The Iranian Constitution, which considers fathers and paternal grandfathers the “owners” of their children’s blood, inherently condones honour killings.
Child Abuse and Incest
5,200 and counting. That’s the number of incest cases filed with the Justice Ministry in 2016, according to the state-run Young Journalists Club, whose report confirms that published numbers do not include cases of rape by other family members; namely, uncles or fathers-in-law. While it is virtually impossible to accurately document the number of child incest and sexual exploitation cases, statistics from a 2003 ISNA report indicate that the average age of girls raped by their fathers is 10-12; the average age of girls raped by their brothers is 15-16.
Women and girls cannot feel safe is their own homes, let alone in Iran’s justice system.

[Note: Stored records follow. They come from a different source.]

(* ===== verification/Brain.v ===== *)
(** * The shared brain: entries, their versions and links, and proposed changes

    [store.ts] ([putEntry], [deleteEntry], [extractLinks], [addProposal], [moveProposal] and
    their companions), [improve.ts] (the gate a proposal has to pass) and the handlers of
    [routes.ts] that apply, test and revert a proposal.  As in [Board.v] a transaction is one
    function; a handler that runs several of them takes the database of each one as an
    argument where what happens in between matters. *)

From Stdlib Require Import ZArith Lia Ascii.
From S2P Require Import Prelude Collections Untrusted Board.
Open Scope Z_scope.

Inductive EntryKind := Project | Memory | Skill | Process | Rule | Lesson | Record_ | Role.
#[global] Instance EntryKind_eq_dec : EqDecision EntryKind.
Proof. solve_decision. Defined.

Definition MAX_ENTRIES_PER_KIND : Z := 200.
Definition MAX_ENTRY_NAME : nat := 120.
Definition MAX_LINKS_PER_ENTRY : nat := 50.
Definition MAX_VERSIONS_PER_ENTRY : Z := 20.
Definition RETAIN_VERSIONS_MS : Z := 90 * 24 * 3600000.
Definition RETAIN_OUTCOMES_MS : Z := 180 * 24 * 3600000.
Definition MAX_OPEN_PROPOSALS : Z := 20.
Definition MAX_OPEN_PROPOSALS_PER_SOURCE : Z := 10.
Definition RUN_STALE_MS : Z := 6 * 60000.
#[global] Arguments MAX_ENTRY_NAME : simpl never.

Record EntryRow := mkEntry {
  n_id : string; n_kind : EntryKind; n_owner : Z; n_name : string; n_body : string;
  n_created : Z; n_updated : Z; n_author : option string; n_human : bool }.

Record VersionRow := mkVersion {
  v_id : Z; v_owner : Z; v_kind : EntryKind; v_name : string; v_body : string;
  v_author : option string; v_cause : option string; v_at : Z }.

Record Link := mkLink { k_owner : Z; k_fromKind : EntryKind; k_fromName : string; k_toKind : string; k_toName : string }.
#[global] Instance Link_eq_dec : EqDecision Link.
Proof. solve_decision. Defined.

Inductive ProposalStatus := Queued | Testing | Waiting | Applied | Rejected | FailedGate | Reverted | Stale.
#[global] Instance ProposalStatus_eq_dec : EqDecision ProposalStatus.
Proof. solve_decision. Defined.

Inductive Verdict := Pass | Fail | Skipped.
#[global] Instance Verdict_eq_dec : EqDecision Verdict.
Proof. solve_decision. Defined.
Record GateResult := mkGate { goals : Z; candidateWins : Z; baselineWins : Z; ties : Z; verdict : Verdict; note : string }.

Record Proposal := mkProposal {
  q_id : string; q_uid : Z; q_kind : EntryKind; q_name : string; q_reason : string; q_current : option string;
  q_proposed : string; q_status : ProposalStatus; q_gate : option GateResult; q_needsApproval : bool; q_source : string;
  q_appliedVersion : option Z; q_appliedCreated : bool; q_created : Z; q_decided : option Z; q_tested : option Z }.

Record brain := mkBrain {
  entries : list EntryRow; versions : list VersionRow; links : list Link; proposals : list Proposal;
  improve : list (Z * bool); vserial : Z }.

Definition blankBrain : brain := mkBrain [] [] [] [] [] 1.

Definition setEntries (l : list EntryRow) (d : brain) : brain := mkBrain l (versions d) (links d) (proposals d) (improve d) (vserial d).
Definition setProposals (l : list Proposal) (d : brain) : brain := mkBrain (entries d) (versions d) (links d) l (improve d) (vserial d).
Definition setLinks (l : list Link) (d : brain) : brain := mkBrain (entries d) (versions d) l (proposals d) (improve d) (vserial d).

(** ** Links in a body *)

Definition isLetter (c : ascii) : bool :=
  let n := N_of_ascii c in (((65 <=? n) && (n <=? 90)) || ((97 <=? n) && (n <=? 122)))%N.
Definition isWord (c : ascii) : bool :=
  let n := N_of_ascii c in isLetter c || ((48 <=? n) && (n <=? 57))%N || (c === "_"%char).

(** The longest run of characters of a class, and what follows it. *)
Fixpoint span (p : ascii -> bool) (s : string) : string * string :=
  match s with
  | String c r => if p c then let (a, b) := span p r in (String c a, b) else ("", s)
  | EmptyString => ("", "")
  end.

(** [WIKI_LINK] at the start of [s]: the group and the length of the match.  The class of the
    group leaves out the bracket that must follow, so only the longest run can match. *)
Definition wikiAt (s : string) : option (string * nat) :=
  if Str.startsWith s "[[" then
    let (g, rest) := span (fun c => (c !== "]"%char) && (c !== lf)) (Str.drop 2 s) in
    if (1 <=? String.length g)%nat && (String.length g <=? 120)%nat && Str.startsWith rest "]]"
    then Some (g, (4 + String.length g)%nat) else None
  else None.

(** [body.matchAll]: from left to right, each search after the end of the last match. *)
Fixpoint matchAll {A} (at_ : bool -> string -> option (A * nat)) (start : bool) (skip : nat) (s : string) : list A :=
  match s with
  | EmptyString => []
  | String c r =>
      match skip with
      | S k => matchAll at_ false k r
      | O => match at_ start s with
             | Some (a, n) => a :: matchAll at_ false (n - 1) r
             | None => matchAll at_ false 0 r
             end
      end
  end.

Definition isNameChar (c : ascii) : bool := isWord c || (c === "-"%char).

(** What may follow a repository: the end, white space, a bracket, a comma, or a full stop
    that no word character follows. *)
Definition endsMention (s : string) : bool :=
  match s with
  | EmptyString => true
  | String c r =>
      Str.js_space c || (c === ")"%char) || (c === ","%char)
      || ((c === "."%char) && match r with String d _ => negb (isWord d) | EmptyString => true end)
  end.

Definition nameRun (max : nat) (s : string) : option (string * string) :=
  let (g, rest) := span isNameChar s in
  match g with
  | String c _ => if isLetter c && (String.length g <=? max)%nat then Some (g, rest) else None
  | EmptyString => None
  end.

Definition mention (s : string) : option (string * string * nat) :=
  match nameRun 39 s with
  | Some (owner, String c r) =>
      if c === "/"%char then
        match nameRun 100 r with
        | Some (repo, rest) => if endsMention rest then Some (owner, repo, (String.length owner + 1 + String.length repo)%nat) else None
        | None => None
        end
      else None
  | _ => None
  end.

(** [REPO_MENTION] at the start of [s], [start] telling whether that is the start of the body. *)
Definition mentionAt (start : bool) (s : string) : option ((string * string) * nat) :=
  match (if start then mention s else None) with
  | Some (o, r, n) => Some ((o, r), n)
  | None =>
      match s with
      | String c t =>
          if Str.js_space c || (c === "("%char) then
            match mention t with Some (o, r, n) => Some ((o, r), S n) | None => None end
          else None
      | EmptyString => None
      end
  end.

Definition PROSE_PAIRS : list string :=
  ["and/or"; "either/or"; "yes/no"; "true/false"; "he/she"; "his/her"; "him/her"; "read/write"; "input/output";
   "client/server"; "on/off"; "in/out"; "up/down"; "pass/fail"; "before/after"; "left/right"; "open/close";
   "start/stop"; "win/loss"; "and/also"; "w/o"; "n/a"].

Definition isUpper (c : ascii) : bool := let n := N_of_ascii c in ((65 <=? n) && (n <=? 90))%N.

Definition looksLikeRepo (owner repo : string) : bool :=
  (2 <=? String.length owner)%nat && (2 <=? String.length repo)%nat
  && negb (allChars isUpper owner) && negb (allChars isUpper repo)
  && negb (existsb (fun p => p === Str.toLowerCase (owner +:+ "/" +:+ repo)) PROSE_PAIRS).

Definition target := (string * string)%type.

Definition wikiStep (out : list (string * target)) (g : string) : list (string * target) :=
  if (MAX_LINKS_PER_ENTRY <=? length out)%nat then out
  else
    let name := cleanLine g MAX_ENTRY_NAME in
    if Str.truthy name then JMap.set out ("entry:" +:+ Str.toLowerCase name) ("entry", name) else out.

Definition repoStep (out : list (string * target)) (m : string * string) : list (string * target) :=
  if (MAX_LINKS_PER_ENTRY <=? length out)%nat then out
  else if negb (looksLikeRepo m.1 m.2) then out
  else
    let name := m.1 +:+ "/" +:+ m.2 in
    if (String.length name <=? 140)%nat then JMap.set out ("repo:" +:+ Str.toLowerCase name) ("repo", name) else out.

Definition extractLinks (body : string) : list target :=
  JMap.values (foldl repoStep (foldl wikiStep [] (matchAll (fun _ => wikiAt) true 0 body)) (matchAll mentionAt true 0 body)).

Definition linkFrom (owner : Z) (kind : EntryKind) (name : string) (l : Link) : bool :=
  (k_owner l =? owner) && (k_fromKind l === kind) && (k_fromName l === name).

Definition rewriteLinks (owner : Z) (kind : EntryKind) (name body : string) (d : brain) : brain :=
  setLinks
    (foldl (fun ls t =>
              if (t.1 === "entry") && (Str.toLowerCase t.2 === Str.toLowerCase name) then ls
              else Arr.add ls (mkLink owner kind name t.1 t.2))
       (remove (linkFrom owner kind name) (links d)) (extractLinks body)) d.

VAW bill doing little to prevent violence against women in Iran
In a theatrics measure to silence widespread outcry over such institutionalized misogyny and violence against women in Iran, the Iranian Judiciary after 8 years of foot-dragging, finally announced on September 17, 2019, that it had approved a VAW bill and passed it on to the government.
Before forwarding the bill to the government, the Judiciary changed the bill’s title to “securing, dignifying, and protecting women from violence”, while completely changing the purpose of the bill and stripping it of any possible effectiveness.
A member of the Iran parliament compared the changes to a “toothless lion” which will not solve any of the problems faced by women. “If the bill is passed, the situation for women will be significantly worse,” Parvaneh Salahshori said. “The current bill eliminates the word violence against women and the parts that had addressed women’s security have either been omitted or changed somehow. As a result, the nature of the bill is totally lost.“
The current bill does not initially provide any definitions or frameworks for violence against women that would criminalize and establish a deterrent mechanism and then a punishment. Instead, it has mostly repeated some of the criminal provisions of the Penal Code.
The bill does not contain any executive guarantees, and no credible audit authority. There is also no financial investment to prevent or organize violence and to shelter victims of violence.
After more than one year, however, the Rouhani government has not yet passed the bill to the parliament for final adoption.